(The input Opens)

(** * Business rules of the three micro-apps: commission calculator,
      time clock, and the Signed-to-Sealed envelope workflow.

    The development embeds the TypeScript sources shallowly:
    - A JavaScript number is an IEEE 754 double: [Number.number] is the
      binary64 instance of the Standard Library's [SpecFloat], and sums,
      products, quotients and [Math.round] are rounded as the code rounds
      them ([7 + 7 + 8.13 + 8.88 + 8.99 > 40]).  Two places compare a
      quotient of two integers and are read on the exact quotient ([Q]):
      the twelve hours of [isStale] and the progress of the signing page;
      the next employee number is computed on integers below 2^53 and on
      doubles from there on ([TimeClockNumbers.String_of_next]).
      The calculator of the commissions is not among the sources and is
      modelled from the spec, with exact amounts.
    - A string is the sequence of the bytes of its UTF-8 encoding.
    - A JavaScript [Date] is its time value, the milliseconds since the epoch
      ([Z]).  Local time is that of the host's time zone
      ([JSDate.TimeZone]), clock changes included: [setDate] and [setHours]
      work on the local wall-clock time.
    - Database tables are lists of rows.  A database call succeeds, except
      in the definitions that take the outcome of their calls as an argument
      ([SignedToSealed.handleSubmitWith]); React state is a record that the
      handlers transform.
    Part I holds the definitions, Part II the lemmas and theorems. *)

From Stdlib Require Import ZArith QArith Qround List String Ascii Bool Lia Lqa.
From Stdlib Require Import DecimalString DecimalZ SpecFloat Permutation.
From stdpp Require Import base gmap strings.
Import ListNotations.

Local Open Scope string_scope.
Local Open Scope Z_scope.

(* ===================================================================== *)
(** * Part I — definitions                                                *)
(* ===================================================================== *)

(** ** JavaScript helpers *)

Module JS.

(** A string is truthy unless it is empty. *)
Definition truthy (s : string) : bool := negb (String.eqb s "").

(** [a > b] on strings: comparison of the code units, left to right. *)
Definition str_gt (a b : string) : bool :=
  match String.compare a b with Gt => true | _ => false end.

Definition str_le (a b : string) : bool := negb (str_gt a b).

(** [x > y] on exact quotients. *)
Definition num_gt (x y : Q) : bool := negb (Qle_bool x y).

(** An optional value is present. *)
Definition isSome {A : Type} (o : option A) : bool :=
  match o with Some _ => true | None => false end.

(** The white space that [trim] and [parseInt] skip.  In UTF-8 the
    characters U+0009..U+000D and U+0020 are one byte, U+00A0 is the two
    bytes C2 A0, and U+1680, U+2000..U+200A, U+2028, U+2029, U+202F, U+205F,
    U+3000 and U+FEFF are three bytes each. *)
Definition isWhitespace (c : ascii) : bool :=
  let n := N_of_ascii c in ((n =? 32) || ((9 <=? n) && (n <=? 13)))%N.

Definition isNoBreakSpace (c1 c2 : ascii) : bool :=
  ((N_of_ascii c1 =? 194) && (N_of_ascii c2 =? 160))%N.

Definition isWideSpace (c1 c2 c3 : ascii) : bool :=
  let n1 := N_of_ascii c1 in
  let n2 := N_of_ascii c2 in
  let n3 := N_of_ascii c3 in
  ((n1 =? 225) && (n2 =? 154) && (n3 =? 128)
   || (n1 =? 226) && (n2 =? 128)
      && ((128 <=? n3) && (n3 <=? 138) || (n3 =? 168) || (n3 =? 169)
          || (n3 =? 175))
   || (n1 =? 226) && (n2 =? 129) && (n3 =? 159)
   || (n1 =? 227) && (n2 =? 128) && (n3 =? 128)
   || (n1 =? 239) && (n2 =? 187) && (n3 =? 191))%N.

(** [s.trimStart()]. *)
Fixpoint trimStart (s : string) : string :=
  match s with
  | EmptyString => s
  | String c1 s1 =>
      if isWhitespace c1 then trimStart s1
      else
        match s1 with
        | EmptyString => s
        | String c2 s2 =>
            if isNoBreakSpace c1 c2 then trimStart s2
            else
              match s2 with
              | EmptyString => s
              | String c3 s3 =>
                  if isWideSpace c1 c2 c3 then trimStart s3 else s
              end
        end
  end.
Lemma cools_after_gate (reason : string) : cools 1 (after_gate w reason).
Proof.
  unfold after_gate.
  apply cools_bind_quiet; [apply quiet_call; exact I|].
  intros hasPerm. destruct (negb hasPerm).
  { apply clean_cools, clean_fail_with. reflexivity. }
  apply cools_bind_quiet.
  { unfold getPrefs. apply quiet_bind; [apply quiet_call; exact I|].
    intros ?. apply quiet_ret. }
  intros prefs. apply cools_bind_quiet.
  { unfold findExistingDashboardTab. apply quiet_bind; [apply quiet_call; exact I|].
    intros ?. apply quiet_ret. }
  intros found. apply cools_bind_quiet.
  { destruct found; [apply quiet_ret|].
    apply quiet_bind; [apply quiet_call; exact I | intros ?; apply quiet_ret]. }
  intros [tab created]. destruct (usable_id tab) as [tabId|].
  2:{ apply clean_cools, clean_fail_with. reflexivity. }
  apply cools_finally; [|apply quiet_refresh_finally].
  apply cools_try_catch; [apply cools_refresh_try | |].
  - intros e. apply clean_fail_with. reflexivity.
  - intros e. apply raises_fail_with.
Qed.

(** The run tried to persist the record [e]. *)
Definition persists (r : res refresh_result) (e : error_record) : Prop :=
  exists stored, In (LocalSet (WriteLastError e) stored) (calls r).

Lemma persists_remote_write (r : res refresh_result) (e : error_record) :
  persists r e -> remote_limited e = true -> existsb remote_write (calls r) = true.
Proof.
  intros [b Hin] He. apply existsb_exists.
  exists (LocalSet (WriteLastError e) b). split; [exact Hin | exact He].
Qed.

(** The record that reports the failing result [v], written at the
    [n]-th reading of the clock. *)
Definition extract_failed_record (n : nat) (reason : string)
    (v : option Extractor.result) : error_record :=
  ErrorRecord (clock w n) reason "extract_failed" (detail_of v).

(The input Closes)

**Goal of the exercise**. All that should appear in the response is the run of lines from the first line of the entries through the line containing "- A string is", copied exactly.

**Answer to this exercise**.
(** * Business rules of the three micro-apps: commission calculator,
      time clock, and the Signed-to-Sealed envelope workflow.

    The development embeds the TypeScript sources shallowly:
    - A JavaScript number is an IEEE 754 double: [Number.number] is the
      binary64 instance of the Standard Library's [SpecFloat], and sums,
      products, quotients and [Math.round] are rounded as the code rounds
      them ([7 + 7 + 8.13 + 8.88 + 8.99 > 40]).  Two places compare a
      quotient of two integers and are read on the exact quotient ([Q]):
      the twelve hours of [isStale] and the progress of the signing page;
      the next employee number is computed on integers below 2^53 and on
      doubles from there on ([TimeClockNumbers.String_of_next]).
      The calculator of the commissions is not among the sources and is
      modelled from the spec, with exact amounts.
    - A string is the sequence of the bytes of its UTF-8 encoding.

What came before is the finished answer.